Part 1: The NHI, A dream in theory, a nightmare in practice.
In a response to the opinion piece published in the Daily Maverick by Narnia Bohler-Muller and Moremi Nkosi, titled “The NHI Bill is the best way to attain universal health coverage and health equity”, I would like to share my views and comment on the NHI in practice. Although the authors make a good argument when looking at the constitution and the very real inequities within access to healthcare, they fail to acknowledge the practicality of the NHI and how it will be achieved from an implementation level.
There is no doubt that South Africa’s healthcare system is one that is plagued by inequalities and barriers to access. The NHI, if implemented and operated successfully, has the opportunity to create a system that provides for all South Africans. It can create a healthcare system that will take care of the most vulnerable and work towards closing previous inequities, which have far long been apparent in the healthcare system. This, however is a dream. In practice, this Bill will most definitely create a more equal healthcare system, but it will be one that will see poor access to quality healthcare for all, no matter your income level, race, or geographical location. We will all collectively suffer when it comes to healthcare access and below I list the reasons why.

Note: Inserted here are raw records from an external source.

(** C4, as the code has it.  The sweep tests the pump, the chiller and the
    dehumidifier in that order, each at its own later point [wc], [wd] of the
    same run, then the water level at [wl].  An actuator whose
    [is_runtime_exceeded()] is true is put through [set_*(False)], that is
    [turn_off] followed by the output write, and is not ON afterwards; the
    pump gets the same treatment when the water level check fails while it
    is ON; every other actuator is left as it was.  The result is [True]
    exactly when no runtime was exceeded and the water level check passed:
    a failed check gives [False] whether or not the pump had to be
    stopped. *)
Theorem check_safety_sweep (c : ActuatorController) (w : World) :
  exists wc wd wl : World,
    later w wc /\ later w wd /\ later w wl /\
    let ep := fst (is_runtime_exceeded (pump c) w) in
    let ec := fst (is_runtime_exceeded (chiller c) wc) in
    let ed := fst (is_runtime_exceeded (dehumidifier c) wd) in
    let level_ok := fst (fst (check_water_level c wl)) in
    let ok := fst (fst (check_safety c w)) in
    let c' := snd (fst (check_safety c w)) in
    (ok = true <->
     ep = false /\ ec = false /\ ed = false /\ level_ok = true) /\
    (ep = true ->
     pump c' = snd (fst (command c (pump c) false
                           (snd (is_runtime_exceeded (pump c) w))))) /\
    (ec = true ->
     chiller c' = snd (fst (command c (chiller c) false
                              (snd (is_runtime_exceeded (chiller c) wc))))) /\
    (ed = true ->
     dehumidifier c'
     = snd (fst (command c (dehumidifier c) false
                   (snd (is_runtime_exceeded (dehumidifier c) wd))))) /\
    (ep = false -> level_ok = false -> state (pump c) = ON ->
     pump c' = snd (fst (command c (pump c) false wl))) /\
    (ep = false -> level_ok = true \/ state (pump c) <> ON ->
     pump c' = pump c) /\
    (ec = false -> chiller c' = chiller c) /\
    (ed = false -> dehumidifier c' = dehumidifier c) /\
    (ep = true \/ level_ok = false -> state (pump c') <> ON) /\
    (ec = true -> state (chiller c') <> ON) /\
    (ed = true -> state (dehumidifier c') <> ON).
Proof.
  unfold check_safety, bind.
  destruct (sweep_pump true c w)
    as (c1 & w1 & -> & L1 & (B1i & B1s & B1g) & C1c & C1d & C1p).
  destruct (sweep_chiller
              (true && negb (fst (is_runtime_exceeded (pump c) w))) c1 w1)
    as (c2 & w2 & -> & L2 & (B2i & B2s & B2g) & C2p & C2d & C2c).
  destruct (sweep_dehumidifier
              (true && negb (fst (is_runtime_exceeded (pump c) w))
               && negb (fst (is_runtime_exceeded (chiller c1) w1))) c2 w2)
    as (c3 & w3 & -> & L3 & (B3i & B3s & B3g) & C3p & C3c & C3d).
  exists w1, w2, w3.
  assert (L12 : later w w2) by (eapply later_trans; eassumption).
  assert (L13 : later w w3) by (eapply later_trans; eassumption).
  split; [ exact L1 | ]. split; [ exact L12 | ]. split; [ exact L13 | ].
  pose proof (check_water_level_keeps c3 w3)
    as (Kw & Kp & Kc & Kd & Ki & _).
  assert (Hlvl : fst (fst (check_water_level c3 w3))
                 = fst (fst (check_water_level c w3))).
  { apply check_water_level_same_board; congruence. }
  rewrite C1c in C2c. rewrite C2d, C1d in C3d.
  rewrite C1c. rewrite C2d, C1d.
  destruct (check_water_level c3 w3) as [[lvl c4] w4].
  cbn [fst snd] in *. subst w4. rewrite <- Hlvl.
  set (ep := fst (is_runtime_exceeded (pump c) w)) in *.
  set (ec := fst (is_runtime_exceeded (chiller c) w1)) in *.
  set (ed := fst (is_runtime_exceeded (dehumidifier c) w2)) in *.
  assert (Hp4 : pump c4 = pump c1) by congruence.
  rewrite (command_same_board c1 c) in C2c by congruence.
  rewrite (command_same_board c2 c) in C3d by congruence.
  assert (Hc4 : chiller c4 = chiller c2) by congruence.
  assert (Hd4 : dehumidifier c4 = dehumidifier c3) by congruence.
  assert (Hoff : ep = true -> state (pump c4) <> ON).
  { intros E. rewrite Hp4, C1p, E. apply command_off_not_on. }
  clearbody ep ec ed.
  destruct lvl; cbn [negb].
  - unfold ret. cbn [fst snd].
    rewrite Hp4, Hc4, Hd4, C1p, C2c, C3d.
    repeat match goal with |- _ /\ _ => split end;
      destruct ep, ec, ed; cbn [andb negb]; intros;
      solve [ intuition congruence | apply command_off_not_on ].
  - destruct (state_eqb (state (pump c4)) ON) eqn:Es.
    + apply state_eqb_eq in Es.
      assert (Ep : ep = false).
      { destruct ep; [ | reflexivity ]. exfalso. apply Hoff; auto. }
      rewrite set_pump_off. unfold ret. cbn [fst snd].
      cbn [pump chiller dehumidifier with_pump].
      rewrite (command_same_board c4 c) by congruence.
      rewrite Hp4, Hc4, Hd4, C1p, C2c, C3d, Ep.
      rewrite Hp4, C1p, Ep in Es.
      repeat match goal with |- _ /\ _ => split end;
        destruct ec, ed; intros;
        solve [ intuition congruence | apply command_off_not_on ].
    + apply state_eqb_neq in Es.
      unfold ret. cbn [fst snd].
      rewrite Hp4, Hc4, Hd4, C1p, C2c, C3d.
      rewrite Hp4, C1p in Es.
      repeat match goal with |- _ /\ _ => split end;
        destruct ep, ec, ed; intros;
        solve [ intuition congruence | apply command_off_not_on ].
Qed.

(** C4 as stated fails twice.  With every actuator OFF and the water low,
    the sweep has nothing to switch off, changes nothing, and still returns
    [False].  And a chiller that has run too long on a board whose output
    write raises is left in FAULT, not OFF. *)
Lemma sweep_differs_from_claim :
  (state (chiller overrun_bank) = ON /\
   fst (is_runtime_exceeded (chiller overrun_bank) failing_board) = true /\
   state (chiller (snd (fst (check_safety overrun_bank failing_board))))
   = FAULT) /\
  state (pump (bank low_water_world)) = OFF /\
  state (chiller (bank low_water_world)) = OFF /\
  state (dehumidifier (bank low_water_world)) = OFF /\
  pump (snd (fst (check_safety (bank low_water_world) low_water_world)))
  = pump (bank low_water_world) /\
  chiller (snd (fst (check_safety (bank low_water_world) low_water_world)))
  = chiller (bank low_water_world) /\
  dehumidifier
    (snd (fst (check_safety (bank low_water_world) low_water_world)))
  = dehumidifier (bank low_water_world) /\
  snd (check_safety (bank low_water_world) low_water_world)
  = low_water_world /\
  fst (fst (check_safety (bank low_water_world) low_water_world)) = false.
Proof. repeat split. Qed.

End ActuatorTheory.

(** * Properties of the control engine *)

Module EngineTheory.
Import ControlEngine EngineSpec.

(** *** The histories *)

Lemma length_deque_append {A : Type} (maxlen : nat) (d : list A) (x : A) :
  length (deque_append maxlen d x)
  = (S (length d) - (S (length d) - maxlen))%nat.
Proof.
  unfold deque_append. rewrite length_skipn, length_app. simpl.
  replace (length d + 1)%nat with (S (length d)) by lia. reflexivity.
Qed.

Lemma add_reading_keeps (e : Engine) (t h : Q) (w : World) :
  let e1 := fst (add_reading e t h w) in
  safety_params e1 = safety_params e /\
  temp_target e1 = temp_target e /\ temp_min e1 = temp_min e /\
  temp_max e1 = temp_max e /\ humidity_target e1 = humidity_target e /\
  humidity_max e1 = humidity_max e /\
  temp_hysteresis e1 = temp_hysteresis e.
Proof. simpl. repeat split. Qed.

Lemma add_reading_aligned (e : Engine) (t h : Q) (w : World) :
  histories_aligned e -> histories_aligned (fst (add_reading e t h w)).
Proof.
  unfold histories_aligned. intros [Ht Hh]. simpl.
  rewrite !length_deque_append, Ht, Hh. split; reflexivity.
Qed.

Lemma init_aligned (config : Settings.Config) (w : World) :
  histories_aligned (fst (HybridControlEngine_init config w)).
Proof. split; reflexivity. Qed.

Lemma execute_decision_aligned (e : Engine) (d : ControlDecision)
    (w : World) :
  histories_aligned e -> histories_aligned (fst (execute_decision e d w)).
Proof.
  unfold histories_aligned, execute_decision, bind, ret, time_time.
  destruct (negb _); destruct (pump d); simpl; auto.
Qed.

(** *** No subscript out of range on aligned histories *)

Lemma recent_from_ok (ct tw : Q) (rvalues : list Q)
    (rhist : list SensorReading) :
  forall i : nat,
    (i + length rhist <= length rvalues)%nat ->
    exists l, recent_from ct tw rvalues i rhist = Ok l.
Proof.
  induction rhist as [| r rest IH]; intros i Hlen; simpl in *.
  - eexists. reflexivity.
  - destruct (Qle_bool (ct - timestamp r) tw); [ | eexists; reflexivity ].
    destruct (nth_error rvalues i) as [v|] eqn:En.
    + destruct (IH (S i)) as [l Hl]; [ lia | ].
      rewrite Hl. eexists. reflexivity.
    + apply nth_error_None in En. lia.
Qed.

Lemma calculate_rate_no_raise (e : Engine) (values : list Q) (tw : Q)
    (w : World) :
  length values = length (reading_history e) ->
  exists rate, fst (calculate_rate_of_change e values tw w) = Ok rate.
Proof.
  intros Hlen. unfold calculate_rate_of_change, bind, ret, time_time.
  destruct (length values <? 2)%nat; [ eexists; reflexivity | ].
  destruct (recent_from_ok (clock w (reads w)) tw (rev values)
              (rev (reading_history e)) 0) as [l Hl].
  { rewrite !length_rev. lia. }
  simpl. rewrite Hl.
  destruct (length l <? 2)%nat; [ eexists; reflexivity | ].
  destruct (Qlt_bool _ 1); eexists; reflexivity.
Qed.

1.????Poor consultation, planning and preparation
It is no secret that public participation within the NHI is a mere box ticking exercise. It holds no power and no matter public inputs, government will continue to push for the Bill. Why? Because it scores the ANC quick political points to the detriment of the populations health, excluding real public concerns on the Bills viability. In public hearings conducted in the beginning of the month, a few major concerns came to light. Firstly, the DoH instructed UCT to conduct a pilot study on the?NHI. A pilot study is ultimately an experiment. It is a small scale preliminary study conducted to evaluate the feasibility, duration, and cost of a project with the aim of improving the design prior to implementation of a full scale project.

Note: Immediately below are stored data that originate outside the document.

(** [RMT.warmup()]. *)
Definition rmt_warmup : R unit :=
  st <- rget ;;
  rmt_warmup_loop (seq 0 (rmt_warmup_steps (rmt_cfg st))) ;;
  st <- rget ;;
  rmt_set_lr (rmt_final_lr (rmt_cfg st)).

Definition rmt_lift {A : Type} (r : exn + A) : R A :=
  match r with
  | inl e => rraise (Raised e)
  | inr a => rret a
  end.

(** [RMT.forward_and_adapt(x)]. *)
Definition rmt_forward_and_adapt (x : inputs) : R (list tensor) :=
  let imgs_test := fst x in
  rmt_zero_grad ;;
  graph <- rget ;;
  let cf := rmt_cfg graph in
  (* forward original test data *)
  let features_test := backbone (datas (rmt_model (rmt_self graph))) imgs_test in
  let outputs_test := forward (datas (rmt_model (rmt_self graph))) imgs_test in
  (* forward augmented test data *)
  let imgs_aug := tta_transform imgs_test in
  let features_aug_test := backbone (datas (rmt_model (rmt_self graph))) imgs_aug in
  let outputs_aug_test := forward (datas (rmt_model (rmt_self graph))) imgs_aug in
  (* forward original test data through the ema model *)
  let outputs_ema := forward (datas (rmt_model_ema (rmt_self graph))) imgs_test in
  let indices := nearest_prototype (rmt_prototypes_src cf) features_test in
  let features :=
    zip3 (gather (rmt_prototypes_src cf) indices) features_test features_aug_test in
  loss_contrastive <- rmt_lift (RMT_contrastive_loss (rmt_self graph) features None None) ;;
  let loss_entropy :=
    Qmean (symmetric_entropy log_softmax outputs_test outputs_aug_test outputs_ema) in
  let loss_trg := rmt_lambda_ce_trg cf * loss_entropy + rmt_lambda_cont cf * loss_contrastive in
  rmt_backward (LossTrg imgs_test) graph ;;
  (if negb (Qle_bool (rmt_lambda_ce_src cf) 0)
   then
     ' (imgs_src, labels_src) <- rmt_sample_source_batch ;;
     graph_src <- rget ;;
     let outputs_src := forward (datas (rmt_model (rmt_self graph_src))) imgs_src in
     let loss_ce_src := rmt_lambda_ce_src cf * cross_entropy outputs_src labels_src in
     rmt_backward (LossCeSrc imgs_src labels_src) graph_src
   else rret tt) ;;
  rmt_step ;;
  rmodify rmt_ema ;;
  (* create and return the ensemble prediction *)
  rret (tensor_add outputs_test outputs_ema).

End RMTMethods.

(** ** Concrete engines for the further properties *)

(** The engine built with mixed precision on "cuda". *)
Definition sample_mixed_config : config :=
  mkConfig "all" (1 # 10) (1 # 2) 2 true "cuda".

Definition sample_mixed_state : Ours (@opt_state sample_collaborators) :=
  or_default empty_engine
    (Ours_init (E := sample_collaborators) sample_mixed_config (1 # 4) (1 # 2)
               sample_arch "cifar10_c" sample_model [0; 1]%nat 1 sample_projector).

(** The engine of a constructor that found no parameter for the student. *)
Definition sample_state_without_bn : Ours (@opt_state sample_collaborators) :=
  set_opts (mkOpts (optimizer (opts sample_state)) (optimizer_t2 (opts sample_state))
                   (optimizer_backbone_t2 (opts sample_state))
                   (optimizer_classifier_t2 (opts sample_state)) None)
           sample_state.

(** Kernels for RMT small enough to evaluate: every loss has gradient 1 in
    the student's parameters, the optimizer is plain gradient descent. *)
Definition sample_rmt_kernels : @RMTKernels sample_collaborators := {|
  log_softmax := fun t => t;
  cross_entropy := fun _ _ => 0;
  rmt_dloss := fun _ _ r =>
                 match fst r with
                 | RmtModel => Some [1]
                 | _ => None
                 end;
  rmt_rule := fun _ lr _ d g => zip_with (fun a b => a - lr * b) d g;
  rmt_tick := fun s _ => s
|}.

(** An RMT object before its warm-up of two steps: final learning rate
    0.1, momentum 0.5, a source loader of one batch per pass. *)
Definition sample_rmt_on (loader : nat -> list (@src_batch sample_collaborators))
    : @RMTEngine sample_collaborators :=
  mkRMTEngine (E := sample_collaborators)
    (mkRmtConfig 2 (1 # 10) (1 # 2) 1 1 1 [[1; 0]] loader)
    (mkRMT sample_model (map detach_ (copy_model sample_model)) sample_projector
           "all" (1 # 10))
    (mkRmtOptim (E := sample_collaborators)
                [([(RmtModel, 0%nat); (RmtModel, 1%nat)], 1 # 10);
                 ([(RmtProjector, 0%nat)], 1 # 10)] tt)
    0 [] [].

Definition sample_rmt : @RMTEngine sample_collaborators :=
  sample_rmt_on (fun _ => [([[1 # 10; 0]], [0%nat])]).

(** The same object on a source loader without a batch. *)
Definition sample_rmt_without_source : @RMTEngine sample_collaborators :=
  sample_rmt_on (fun _ => []).

(** ** Shapes the tensor code accepts *)




Section StepTensors.

Context {E : Collaborators}.




(** The [else] branch of [forward_and_adapt] up to and including
    [self.optimizer_bn.zero_grad()]: it leaves the engine as
    [loss_t2.backward()] finds it. *)
Definition until_t2_backward (x : inputs) : M unit :=
  bind (loss_calculation x) (fun _ =>
  bind get (fun graph =>
  bind (backward LossStu graph (fst x)) (fun _ =>
  bind (step OptimizerBn) (fun _ =>
  zero_grad OptimizerBn)))).

End StepTensors.

(** ** Concrete engines for the divergences *)

(** The collaborators of the concrete engine, with the graph of the student
    loss as ours.py builds it: [loss_self_training] has the term
    [symmetric_cross_entropy(outputs_s, outputs_t2)] on T2's attached
    outputs, so its gradient reaches T2's parameters too; T2's loss is
    computed from the backbone's features, so its gradient reaches the
    backbone's parameters (positions 0 and 1) only. *)
Definition shared_graph_collaborators : Collaborators := {|
  batch := list tensor;
  opt_state := unit;
  forward := fun ps x => map (map (Qplus (first_weight ps))) x;
  backbone := fun ps x => x;
  softmax := fun t => t;
  log_t := fun t => t;
  normalize := fun t => t;
  tta_transform := fun x => x;
  symmetric_cross_entropy := fun a b => map Qsum (tensor_add a b);
  ent := fun t => map (fun row => (12 # 10) - nth 0 row 0) t;
  mse_loss := fun a b => 0;
  kl_div := fun a b => 0;
  nearest_prototype := fun p f => map (fun _ => 0%nat) f;
  supcon := fun mode temp proj trip mask => 0;
  opt_rule := fun _ lr _ d g => zip_with (fun a b => a - lr * b) d g;
  opt_tick := fun s _ => s;
  fresh_state := tt;
  scaler_next := fun s => s;
  dloss := fun l _ _ r =>
             match l, fst r with
             | LossStu, ModelS => Some [1]
             | LossStu, ModelT2 => Some [1]
             | LossT2, ModelT2 => if (snd r <? 2)%nat then Some [1] else None
             | _, _ => None
             end;
  collect_params := fun n => seq 0 (length n)
|}.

In the NHI public hearings conducted on 2 June, the DA posed a question to UCT, asking the institution to provide details on the pilot study and comment on how its results would guide the implementation of the NHI. UCT explained that the pilot study was a ‘misnomer’ as it in fact was ‘not piloting the NHI’. The researchers could not therefore use the pilot study to directly comment on the expected successes or failures of the NHI. The reason for this is that study does not fully encompass the various features of the NHI, which puts into question the relevance of the pilot study to begin with. The various structures within the NHI have not been tested with regards to cost or feasibility – the feature of establishing a fund for example, was not a part of the study. Government will ultimately be blindly implementing a policy, in order to further their ideological agenda.

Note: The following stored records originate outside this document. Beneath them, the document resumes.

(** X14: the fee fraction as a function of the route.  It depends on
    the number of hops only, is 0 for a route without hops, stays below
    1, and strictly grows with every hop added. *)
Theorem realizedLPFee_fraction_grows :
  forall (shorter longer : Trade),
    (List.length (sdk_pairs shorter) < List.length (sdk_pairs longer))%nat ->
    (toQ (realizedLPFee_fraction shorter)
     < toQ (realizedLPFee_fraction longer))%Q
    /\ (0 <= toQ (realizedLPFee_fraction shorter))%Q
    /\ (toQ (realizedLPFee_fraction longer) < 1)%Q
    /\ (sdk_pairs shorter = [] ->
        (toQ (realizedLPFee_fraction shorter) == 0)%Q)
    /\ (forall other,
           List.length (sdk_pairs other) = List.length (sdk_pairs shorter) ->
           (toQ (realizedLPFee_fraction other)
            == toQ (realizedLPFee_fraction shorter))%Q).
Proof.
  intros shorter longer Hlt.
  assert (H0 : (0 < 997 # 1000)%Q) by reflexivity.
  assert (H1 : (997 # 1000 < 1)%Q) by reflexivity.
  rewrite !realizedLPFee_fraction_value.
  split; [|split; [|split; [|split]]].
  - pose proof (Qpow_decreasing _ _ _ H0 H1 Hlt) as Hd.
    apply Qplus_lt_r. apply Qopp_lt_compat. exact Hd.
  - pose proof (Qpow_le_1 (997 # 1000)
                          (List.length (sdk_pairs shorter)) H0 H1) as Hle.
    setoid_replace 0%Q with (1 - 1)%Q by ring.
    apply Qplus_le_r. apply Qopp_le_compat. exact Hle.
  - pose proof (Qpow_pos (997 # 1000) (List.length (sdk_pairs longer)) H0)
      as Hp.
    setoid_replace 1%Q with (1 - 0)%Q at 2 by ring.
    apply Qplus_lt_r. apply Qopp_lt_compat. exact Hp.
  - intros ->. reflexivity.
  - intros other Hlen.
    rewrite (realizedLPFee_fraction_value other),
      (realizedLPFee_fraction_value shorter), Hlen.
    reflexivity.
Qed.

(** One hop against two: 0.3% against 0.5991%. *)
Lemma realizedLPFee_fraction_grows_witness :
  (toQ (realizedLPFee_fraction Fixtures.oneHopSdk)
   < toQ (realizedLPFee_fraction Samples.twoHopsSdk))%Q.
Proof.
  apply (realizedLPFee_fraction_grows Fixtures.oneHopSdk Samples.twoHopsSdk).
  simpl. lia.
Defined.

(** *** The bands of the severity scale *)

(** X15: with ascending thresholds the five severities are the five
    bands the thresholds cut: 0 below the low threshold, 1 from the low
    threshold up to the medium one, 2 from the medium up to the high one,
    3 from the high one up to the blocking one, and 4 from the blocking
    threshold on (and for NaN, which is below nothing). *)
Theorem warningSeverity_bands :
  forall (LOW MEDIUM HIGH BLOCKED p : Decimal),
    lessThan LOW MEDIUM = true ->
    lessThan MEDIUM HIGH = true ->
    lessThan HIGH BLOCKED = true ->
    let severity := warningSeverity LOW MEDIUM HIGH BLOCKED (Some p) in
    (severity = 0 <-> lessThan p LOW = true)
    /\ (severity = 1
        <-> lessThan p LOW = false /\ lessThan p MEDIUM = true)
    /\ (severity = 2
        <-> lessThan p MEDIUM = false /\ lessThan p HIGH = true)
    /\ (severity = 3
        <-> lessThan p HIGH = false /\ lessThan p BLOCKED = true)
    /\ (severity = 4 <-> lessThan p BLOCKED = false).
Proof.
  intros LOW MEDIUM HIGH BLOCKED p H1 H2 H3 severity.
  assert (Hlm : lessThan p LOW = true -> lessThan p MEDIUM = true)
    by (intros H; eapply le_lessThan_trans;
        [apply lessThan_le; exact H|exact H1]).
  assert (Hmh : lessThan p MEDIUM = true -> lessThan p HIGH = true)
    by (intros H; eapply le_lessThan_trans;
        [apply lessThan_le; exact H|exact H2]).
  assert (Hhb : lessThan p HIGH = true -> lessThan p BLOCKED = true)
    by (intros H; eapply le_lessThan_trans;
        [apply lessThan_le; exact H|exact H3]).
  unfold severity, warningSeverity, not_lessThan.
  destruct (lessThan p LOW) eqn:El, (lessThan p MEDIUM) eqn:Em,
    (lessThan p HIGH) eqn:Eh, (lessThan p BLOCKED) eqn:Eb;
    try (specialize (Hlm eq_refl); discriminate Hlm);
    try (specialize (Hmh eq_refl); discriminate Hmh);
    try (specialize (Hhb eq_refl); discriminate Hhb);
    cbn [negb];
    repeat split; intros; try discriminate; try reflexivity;
    try match goal with
        | H : _ /\ _ |- _ => destruct H; discriminate
        end.
Qed.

The risk of this is disastrous. The DA posed a follow-up question asking how the government would ensure the NHI will be successfully implemented without the proper piloted research to support its implementation. Before UCT could answer, the Chairperson of the committee interrupted, excusing UCT from answering the question on the basis that, ‘they (UCT) were not the creator’ of the study. ‘Answers, he continued, ‘must come from elsewhere.’ How the NHI can be successfully implemented without the appropriate research and feasibility planning is baffling. It is one of many questions which have remained, unsurprisingly, unanswered by government.
2.????Negligence and malpractice due to poor monitoring and evaluation
Although Bohler-Muller and Nkosi make a good argument regarding the clear disparities of health access between the public and private sector, they fail to mention the challenges and operational issues of the public sector, which include corruption, negligence, lack of skills, poor monitoring, poor evaluation, fraud, poor and unmaintained infrastructure and lack of medical professionals, to name a few. Yes, Bohler-Muller and Nkosi are correct in saying that access to healthcare is a basic human right. What they fail to mention however, is governments poor track record and its sheer inability to implement so many of its honourable ventures. A failed public healthcare system mired in corruption, as the Covid pandemic clearly highlighted, brings into question the NHI’s viability on a practical level.?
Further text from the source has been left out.